Malaria is a parasitic, vector-borne disease that causes ≈1 million deaths each year and substantial global public health costs (1,2). The disease was previously endemic in North America, with transmission in most of the United States and parts of southern Canada (3). The malaria parasite, Plasmodium spp., was introduced into North America during the 16th–17th centuries through the arrival of European colonists and African slaves (3). Malaria was eliminated in North America by the 1950s through several different interventions, including vector control by changes in vector habitat, introduction of new antimalarial medications (such as quinine) for improved treatment, and decreased contact between humans and mosquitoes, in part because of changes in housing conditions (3).
Cases of locally acquired, mosquito-transmitted (autochthonous) malaria still occur in the United States, particularly in the Northeast. Most recently, reported autochthonous cases in the United States have occurred in suburban or urban areas (3). Although no confirmed cases of autochthonous malaria have been recorded in Canada in recent years, ≈400 cases of imported malaria are identified in Canada each year, a significantly higher prevalence than in the United States (4,5). Increased international travel and immigration have the potential to change the probability of autochthonous transmission in Canada and the United States, where competent vectors and suitable regional climates already exist (3,6).
Malaria incidence is affected by socioeconomic inequality and human movement (7). Malaria transmission in Canada was associated historically with socioeconomic inequality and migration; in particular, malaria transmission surged among migrant workers on the Rideau Canal in Ontario during 1826–1832 (8). Regional and international travel and migration patterns have also been implicated in malaria incidence across the globe, including reports of so-called airport malaria, refugee outbreaks, and cases in migrant populations (9–12). Rates of transmission in highly traveled areas have been found to affect rates of imported malaria cases (13). Length and type of travel and travel behavior are associated with risk for malaria transmission (14–16). At particularly high risk of acquiring malaria and importing it to their country of residence are travelers who visit friends and relatives (VFRs) in countries where malaria is endemic (16–21). Research has recently shown that VFRs are also at risk for multidrug-resistant malaria because of the inappropriate use of antimalarial drugs available over the counter in malaria-endemic countries (22).
Emerging and reemerging disease risk interacts with socioeconomic vulnerability to determine the populations at highest risk for infection and those most likely to import pathogens into the country. In the context of changing patterns in international travel, immigration, and global disease spread, understanding the socioeconomic determinants of existing disease risks is prudent.
In this study, we first conducted a descriptive spatial analysis to identify the geographic and individual determinants of malaria incidence in Ontario, Canada. We then tested the hypothesis that malaria case-patients do not differ significantly from controls in terms of their individual and geographic characteristics.

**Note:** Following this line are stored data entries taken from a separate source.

(** Ignored by the source. The two who stay online once the steward and the member the
    authority falls to are silent. *)
Definition two_silent : option (Harness * nat * nat) :=
  let f := fast_config in
  h ← bootstrap [ALICE; BOB; CHARLIE; DAVE] "silent" (fast_with (freeze_duration f) (ms 50) (backup_takeover_window f) auto_default) (stewards 1 1);
  let h := process_times 5 (ms 40) h in
  steward ← find_epoch_steward [] h;
  let id i := asks [] member_id_bytes (default (member_join x00 f (stewards 1 1)) (member i h)) in
  match sort_by (λ a b, bytes_cmp (id a) (id b)) (filterb (λ i, negb (Nat.eqb i steward)) (seq 0 4)) with
  | [silent; a; b] => h ← remove a steward (mute (N.of_nat silent) (mute (N.of_nat steward) h)); Some (h, a, b)
  | _ => None
  end.
Definition silent_election_proposer_hands_authority_to_next_member : option unit :=
  '(h, a, b) ← two_silent;
  h ← process_until (λ h, forallb (λ i, has_members i 3 h && working i h) [a; b]) h;
  ma ← member a h; mb ← member b h;
  assert ((saw_phase Reelection ma || saw_phase Reelection mb) && (tm_epoch ma =? tm_epoch mb)).

(** The rounds of steward elections a member has proposed. *)
Definition proposed_rounds (m : TestMember) : list (list bytes * N) :=
  omap (λ e, match e with
    | EvOwnProposalSubmitted _ (mk_request (Some (StewardElection el))) => Some (proposed_stewards el, el_retry_round el)
    | _ => None end) (tm_events m).

(** ** [founding_group.rs] *)

Definition measurable_commit_window : ConversationConfig :=
  let d := config_default in
  with_windows (secs 2) (ms 20) (retry_window d) (backup_takeover_window d) (secs 10) (ms 150) (ms 30) auto_default.

(** The virtual time it took as well. *)
Definition drive_for (budget : Duration) (predicate : Harness → bool) (h : Harness) : option (Harness * Duration) :=
  '(h, n) ← process_for (N.to_nat (budget / STEP)) predicate h; Some (h, N.of_nat n * STEP).

Definition founding_adds_batch_into_one_commit_after_one_inactivity_window : option unit :=
  let config := measurable_commit_window in
  h ← start [ALICE; BOB; CHARLIE; DAVE] "found" config (stewards 1 5);
  h ← found [1; 2; 3]%nat h;
  assert (at_epoch 0 0 h && has_members 0 1 h);;
  '(h, landed_at) ← drive_for (secs 10) (holds 0 (λ m, commits_applied m =? 1)) h;
  assert (commit_batch_window config <=? landed_at);;
  alice ← member 0 h;
  assert (match welcome_readys alice with [(w, _)] => len (joiner_identities w) =? 3 | _ => false end);;
  '(h, _) ← drive_for (secs 10) all_working h;
  assert (at_epoch 0 1 h && has_members 0 4 h && holds 0 (λ m, commits_applied m =? 1) h);;
  assert (epochs_agree h && membership_agrees h).

Definition initial_members_are_not_stewards_in_the_epoch_they_arrive : option unit :=
  h ← start [ALICE; BOB; CHARLIE; DAVE] "settle" fast_config (stewards 1 5);
  h ← found [1; 2; 3]%nat h;
  '(h, _) ← drive_for (secs 10) (λ h, all_working h && has_members 0 4 h) h;
  assert (at_epoch 0 1 h && holds 0 tm_is_epoch_steward h);;
  assert (forallb (λ m, negb (tm_is_steward m)) (tail (members h))).

Definition silent_initial_members_are_counted_as_voters_on_the_next_add : option unit :=
  h ← start [ALICE; BOB; CHARLIE; DAVE; ERIN; FRANK] "ghost" fast_config (stewards 1 5);
  h ← found [1; 2; 3; 4]%nat (foldl (λ h i, update i withhold_welcome h) h [1; 2; 3; 4]%nat);
  '(h, _) ← drive_for (secs 10) (has_members 0 5) h;
  assert (forallb (λ i, negb (working i h)) [1; 2; 3; 4]%nat && holds 0 tm_is_epoch_steward h);;
  h ← invite 0 5 h;
  '(h, _) ← drive_for (secs 10) (λ h, working 5 h || holds 0 (λ m, 1 <? tm_epoch m) h) h;
  assert (working 5 h && has_members 0 6 h).

Definition a_single_silent_initial_member_and_the_next_add : option unit :=
  h ← start [ALICE; BOB; CHARLIE] "pair" fast_config (stewards 1 5);
  h ← invite 0 1 (update 1 withhold_welcome h);
  '(h, _) ← drive_for (secs 10) (has_members 0 2) h;
  assert (negb (working 1 h));;
  h ← invite 0 2 h;
  let h := process_times (N.to_nat (secs 3 / STEP)) STEP h in
  assert (has_members 0 2 h && negb (working 2 h)).

Definition survivors_recover_when_the_sole_steward_is_partitioned : option unit :=
  h ← start [ALICE; BOB; CHARLIE; DAVE; ERIN] "offline" fast_config (stewards 1 5);
  h ← found [1; 2; 3]%nat h;
  '(h, _) ← drive_for (secs 10) (founded 4) h;
  assert (at_epoch 0 1 h && holds 0 tm_is_epoch_steward h && converged h);;
  h ← invite 1 4 (mute 0 h);
  '(h, _) ← drive_for (secs 25) (has_members 1 5) h;
  assert (holds 1 (λ m, 1 <? tm_epoch m) h && working 4 h);;
  let h := process_times 40 STEP (unmute 0 h) in
  assert (epochs_agree h && membership_agrees h && negb (converged h)).

(** ** [protocol_join_scale.rs] *)

Definition one_at_a_time_growth_past_election_keeps_group_converged : option unit :=
  let f := fast_config in
  h ← start [ALICE; BOB; CHARLIE; DAVE; ERIN; FRANK; x10; x11; x12; x13; x14] "scale"
    (fast_with (ms 500) (retry_window f) (backup_takeover_window f) auto_default) (stewards 1 2);
  h ← foldl (λ h k, h ← h; h ← invite 0 k h;
      h ← process_until (λ h, working k h && has_members 0 (N.of_nat k + 1) h) h;
      let h := process_times 30 STEP h in assert (converged h);; Some h) (Some h) (seq 1 10);
  assert (has_members 0 11 h && membership_agrees h).

(** ** [standalone_construction.rs] *)

(** A wallet, the signature key made for it, and a clock. *)
Record Integrator := mk_integrator { ig_wallet : byte; ig_signer : byte; ig_clock : Duration }.
Definition with_key (key : byte) : Integrator := mk_integrator key key 0.
Definition ig_advance (d : Duration) (i : Integrator) : Integrator := mk_integrator (ig_wallet i) (ig_signer i) (ig_clock i + d).
Definition ig_key_package (i : Integrator) : bytes := [ig_signer i; x00].
Definition ig_create (i : Integrator) (id : string) (config : ConversationConfig) (initial : list Integrator) : option NetConv :=
  result_ok (create (St := InMemoryPeerScoreStorage) id [ig_signer i] [ig_signer i] tt (engine_of (ig_wallet i)) make_scoring
    (ig_clock i) [ig_wallet i] config (ig_key_package <$> initial)).
Definition ig_join (i : Integrator) (w : MemberWelcome) (config : ConversationConfig) : option (option NetConv) :=
  result_ok (join (St := InMemoryPeerScoreStorage) [ig_signer i] (welcome_bytes w) (conversation_sync_bytes w) (engine_of (ig_wallet i))
    make_scoring (ig_clock i) [ig_wallet i] config).
Definition mls_count (c : NetConv) : N := len (g_members (conv_mls_group c)).
Definition stands (id : string) (members epoch : N) (c : NetConv) : bool :=
  bool_decide (conv_id c = id) && bool_decide (current_state c = Working) && (mls_count c =? members) && ((epoch_and_retry c).1 =? epoch).
Definition minted_locally (events : list ConversationEvent) : list MemberWelcome :=
  omap (λ e, match e with EvWelcomeReady w true => Some w | _ => None end) events.

Definition create_builds_a_working_steward_session_without_user : option unit :=
  c ← ig_create (with_key ALICE) "standalone" config_default [];
  assert (bool_decide (current_state c = Working) && conv_is_steward c && ((epoch_and_retry c).1 =? 0));;
  let '(_, events) := drain_events c in
  assert (existsb (λ e, match e with EvPhaseChange Working => true | _ => false end) events).

(** Rounds of thirty milliseconds, until one yields a welcome. *)
Fixpoint drive_creator (fuel : nat) (alice bob : Integrator) (c : NetConv) : option (Integrator * MemberWelcome) :=
  match fuel with
  | O => None
  | S fuel =>
      let alice := ig_advance (ms 30) alice in
      let bob := ig_advance (ms 30) bob in
      let '(c, _) := poll DRAIN (tick_clock (ig_clock alice) c) in
      let '(c, events) := drain_events c in
      match last (minted_locally events) with Some w => Some (bob, w) | None => drive_creator fuel alice bob c end
  end.

Definition join_completes_in_one_call : option unit :=
  let alice := with_key ALICE in
  let bob := with_key BOB in
  c ← ig_create alice "standalone-welcome" fast_config [];
  let '(c, r) := conv_add_member (ig_key_package bob) c in
  _ ← result_ok r; '(bob, w) ← drive_creator 40 alice bob c;
  bystander ← ig_join (mk_integrator ALICE STRANGER 0) w fast_config;
  assert (negb (is_some_and bystander (λ _, true)));;
  joined ← ig_join bob w fast_config; joined ← joined;
  assert (stands "standalone-welcome" 2 1 joined).

(** The creator, its one welcome and those who opened it. *)
Definition genesis (id : string) (slc : StewardListConfig) (friends : list byte) : option (NetConv * MemberWelcome * list NetConv) :=
  let config := with_stewards slc fast_config in
  c ← ig_create (with_key ALICE) id config (with_key <$> friends);
  let '(c, events) := drain_events c in
  w ← head (minted_locally events);
  joined ← mapM (λ k, j ← ig_join (with_key k) w config; j) friends;
  Some (c, w, joined).

Definition create_with_members_seeds_initial_members_at_genesis : option unit :=
  '(c, w, joined) ← genesis "genesis" (stewards 1 5) [BOB; CHARLIE];
  assert (stands "genesis" 3 1 c && conv_is_steward c && (len (joiner_identities w) =? 2));;
  assert (forallb (λ j, stands "genesis" 3 1 j && conv_is_steward j) joined).

Definition create_with_members_founds_a_subset_steward_group : option unit :=
  '(c, w, joined) ← genesis "genesis-subset" (stewards 1 2) [BOB; CHARLIE; DAVE];
  assert (((epoch_and_retry c).1 =? 1) && (len (joiner_identities w) =? 3));;
  assert (forallb (λ j, mls_count j =? 4) (c :: joined) && (len (filterb conv_is_steward (c :: joined)) =? 2)).
End tests.

Lemma steward_protocol_tests_hold : forallb passes [
  steward_auto_commits_approved_work_on_inactivity; small_group_reconciles_locally_without_election;
  over_sn_max_but_unsettled_members_do_not_elect; backup_steward_proposes_buffered_joiner_when_epoch_steward_silent] = true.
Proof. vm_compute. reflexivity. Qed.

Lemma recovery_protocol_tests_hold : forallb passes
  [recovery_auto_mint_converges_on_one_commit; manual_only_recovery_does_not_auto_commit] = true.
Proof. vm_compute. reflexivity. Qed.

Lemma founding_tests_hold : forallb passes [
  founding_adds_batch_into_one_commit_after_one_inactivity_window;
  initial_members_are_not_stewards_in_the_epoch_they_arrive;
  silent_initial_members_are_counted_as_voters_on_the_next_add;
  a_single_silent_initial_member_and_the_next_add;
  survivors_recover_when_the_sole_steward_is_partitioned] = true.
Proof. vm_compute. reflexivity. Qed.

Lemma scale_test_holds : passes one_at_a_time_growth_past_election_keeps_group_converged = true.
Proof. vm_compute. reflexivity. Qed.

Lemma standalone_tests_hold : forallb passes [
  create_builds_a_working_steward_session_without_user; join_completes_in_one_call;
  create_with_members_seeds_initial_members_at_genesis; create_with_members_founds_a_subset_steward_group] = true.
Proof. vm_compute. reflexivity. Qed.

(** The first ignored test fails as the source expects: in thirty seconds Bob, alone
    with a silent steward, never adds Charlie. *)
Lemma sole_steward_stays_stuck :
  (passes (h ← sole_steward_offline; Some tt) &&
   negb (passes sole_steward_offline_recovers_and_commits_approved_add))%bool = true.
Proof. vm_compute. reflexivity. Qed.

The study location was Ontario, Canada. Data on positive and negative malaria tests conducted in Ontario were used to assign persons to 1 of 2 groups: case-patients (persons who tested positive for Plasmodium spp. by standard microscopy using Giemsa stain) and controls (persons who tested negative for Plasmodium spp.). First, descriptive statistics, mapping, and space–time cluster analysis were used to examine the spatial patterns of malaria incidence in Ontario and associated individual and geographic risk factors. Second, logistic regression was used to test the hypothesis that malaria case-patients and controls did not differ significantly in their individual and geographic determinants.
Toronto, the largest city in the province and country, experiences a high volume of international travel, with 3.5 million passengers arriving at Toronto’s Pearson International Airport in 2007 (23). Toronto is a major immigration destination, globally and within Canada (24). One fifth of Canadians were born outside of Canada, and in the census metropolitan area of Toronto, the proportion is more than twice the national rate, with 45.7% of the population born outside Canada (25). Locations where immigrants choose to settle within the greater Toronto area (GTA) show the strongest growth of cities outside the city of Toronto (25).
Data on malaria cases were obtained from the Malaria Reference Laboratory, Public Health Laboratories (PHL), Ontario Agency for Health Protection and Promotion (Toronto). These data included results of malaria tests conducted in the 12-month period from May 2008 through April 2009, and they identified patients as either positive (case-patients) or negative (controls) by reference thick and thin blood films. PHL receives blood specimens from other laboratories throughout the province and from hospitals and clinics. The data include the results of any test conducted at PHL for malaria diagnosis, confirmation, or malaria parasite speciation. PHL conducts ≈75% of the malaria testing for Ontario. An ethics certificate was obtained from the McGill University Research Ethics Board, and the de-identified data were stored in a confidential and secure manner.
The dataset from the Ontario Agency for Health Protection and Promotion contained 990 specimens. A specimen represented a blood sample that was tested for malaria. Specimens from persons for whom home postal code information was not available and those for whom home addresses were outside of Ontario were excluded, leaving 770 specimens. Data were converted from specimens to observations (persons) to avoid duplication in the dataset because some persons had results for multiple tests. Conversion from specimen to person was based on home postal code, birth date, and sex. This conversion resulted in 562 observations (persons). Malaria can be more severe in children, and symptoms in children are similar to those of other diseases (26,27); these facts may prompt a higher index of suspicion and different patterns of diagnostic testing for children and adults. The dataset included many negative test results for children, and combined with a low number of child case-patients, stratified analysis of malaria in children was not feasible; persons <18 years of age were thus excluded.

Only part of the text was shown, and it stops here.